Work to be completed -> Copy out the lines of the records below, and only those lines, from the one with "(** How [Serve]" through the one with "fuel' buf conn v", exactly as they appear.

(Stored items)
(** What happens after a packet: read the next one, close the connection, or
    hand the client over to [Occupy] with its history and login queue. *)
Inductive Next :=
| Continue (v : Serving)
| Break (v : Serving)
| Occupied (v : Serving) (history queue : bytes).

(** [inbound.Write]: the bytes count as written when the write succeeds. *)
Definition write (b : bytes) (v : Serving) : bool * Serving :=
  match sv_answers v with
  | false :: l => (false, mkServing (sv_client v) (sv_info v) (sv_history v) (sv_server v) (sv_events v) (sv_out v) l)
  | l => (true, mkServing (sv_client v) (sv_info v) (sv_history v) (sv_server v) (sv_events v) (sv_out v ++ [b]) (tail l))
  end.

Definition set_info (i : ClientInfo) (v : Serving) : Serving :=
  mkServing (sv_client v) i (sv_history v) (sv_server v) (sv_events v) (sv_out v) (sv_answers v).

Section Serve.

Context `{ZL : Zlib}.
Context (defaultPNG : bytes) (icon : option bytes) (config : Config) (env : Env).

(** [proto.Kick] ignores a failed write. *)
Definition kick (msg : bytes) (v : Serving) : Serving :=
  match Kick (sv_client v) msg with
  | None => v
  | Some b => snd (write b v)
  end.

Definition serve_handshake (packet : RawPacket) (raw : bytes) (v : Serving) : Next :=
  match DecodeHandshake (Data packet) with
  | None => Break v
  | Some handshake =>
      let '(newState, ok) := FromID (cstate (sv_client v)) (NextState handshake) in
      if negb ok then Break v
      else
        let info := mkClientInfo (Some (u32 (ProtocolVersion handshake))) (Some handshake)
                      (Info_Username (sv_info v)) (Info_Profile (sv_info v)) in
        let history := if decide (newState = ClientStateLogin) then sv_history v ++ raw else sv_history v in
        Continue (mkServing (SetState newState (sv_client v)) info history (sv_server v) (sv_events v) (sv_out v) (sv_answers v))
  end.

Definition serve_status (v : Serving) : Next :=
  let st := serverStatusResponse defaultPNG icon (sv_info v) config (sv_server v) in
  match EncodeWithLen (NewRawPacket PacketClientStatusResponse (StringBytes (StatusResponseJSON st))) (sv_client v) with
  | None => Break v
  | Some response => let '(ok, v) := write response v in if ok then Continue v else Break v
  end.

Definition ban_in_force (server : ServerState) (ip : bytes) : option BannedIp :=
  match result (BanEntry ip server) with
  | Some ban => if entry_IsBanned (now env) ban then Some ban else None
  | None => None
  end.

Definition serve_login (packet : RawPacket) (raw buf : bytes) (v : Serving) : Next :=
  let v := match DecodeLoginStart (Data packet) with
           | Some l => set_info (mkClientInfo (Info_Protocol (sv_info v)) (Info_Handshake (sv_info v))
                                   (Some (LoginStart_Name l)) (Info_Profile (sv_info v))) v
           | None => v
           end in
  if Lockout_Enabled (Config_Lockout config) then Break (kick (Lockout_Message (Config_Lockout config)) v)
  else
    match ban_in_force (sv_server v) (peerIP (Peer (sv_client v))) with
    | Some ban => Break (kick (banMessagePrefix ++ default DefaultBanReason (Ban_Reason ban)) v)
    | None =>
        let allowed := match Info_Username (sv_info v) with
                       | Some u => result (IsWhitelisted u (sv_server v))
                       | None => true
                       end in
        if negb allowed then Break (kick whitelistMessage v)
        else
          let '(_, server, evs) :=
            if OnlineMode (Config_Auth config) then (true, sv_server v, []) else Start env config (sv_server v) in
          let v := mkServing (sv_client v) (sv_info v) (sv_history v) server (sv_events v ++ evs) (sv_out v) (sv_answers v) in
          Occupied v (sv_history v ++ raw ++ buf) (raw ++ buf)
    end.

(** One packet; [buf] is what is buffered behind it. *)
Definition serve_packet (packet : RawPacket) (raw buf : bytes) (v : Serving) : Next :=
  match cstate (sv_client v) with
  | ClientStateHandshake =>
      if decide (ID packet = PacketHandshake) then serve_handshake packet raw v else Continue v
  | ClientStateStatus =>
      if decide (ID packet = PacketServerStatusRequest) then serve_status v
      else if decide (ID packet = PacketServerPing) then
        let '(ok, v) := write raw v in if ok then Continue v else Break v
      else Continue v
  | ClientStateLogin =>
      if decide (ID packet = PacketServerLoginStart) then serve_login packet raw buf v else Continue v
  | ClientStatePlay => Continue v
  end.

(** How [Serve] ends, with the unread connection. *)
Inductive Served :=
| ServedClosed (v : Serving)
| ServedOccupied (v : Serving) (history queue : bytes) (conn : Conn)
| ServedOutOfFuel.

Fixpoint Serve (fuel : nat) (buf : bytes) (conn : Conn) (v : Serving) : Served :=
  match fuel with
  | O => ServedOutOfFuel
  | S fuel' =>
      match ReadPacket (sv_client v) buf conn with
      | (GotPacket packet raw, buf, conn) =>
          match serve_packet packet raw buf v with
          | Continue v => Serve fuel' buf conn v
          | Break v => ServedClosed v
          | Occupied v history queue => ServedOccupied v history queue conn
          end
      | (Diverges, _, _) => ServedOutOfFuel
      | _ => ServedClosed v
      end
  end.

(** The start of [Serve]. *)
Definition serving (client : Client) (server : ServerState) (answers : list bool) : Serving :=
  mkServing client EmptyClientInfo [] server [] [] answers.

Exercise output ->
(** How [Serve] ends, with the unread connection. *)
Inductive Served :=
| ServedClosed (v : Serving)
| ServedOccupied (v : Serving) (history queue : bytes) (conn : Conn)
| ServedOutOfFuel.

Fixpoint Serve (fuel : nat) (buf : bytes) (conn : Conn) (v : Serving) : Served :=
  match fuel with
  | O => ServedOutOfFuel
  | S fuel' =>
      match ReadPacket (sv_client v) buf conn with
      | (GotPacket packet raw, buf, conn) =>
          match serve_packet packet raw buf v with
          | Continue v => Serve fuel' buf conn v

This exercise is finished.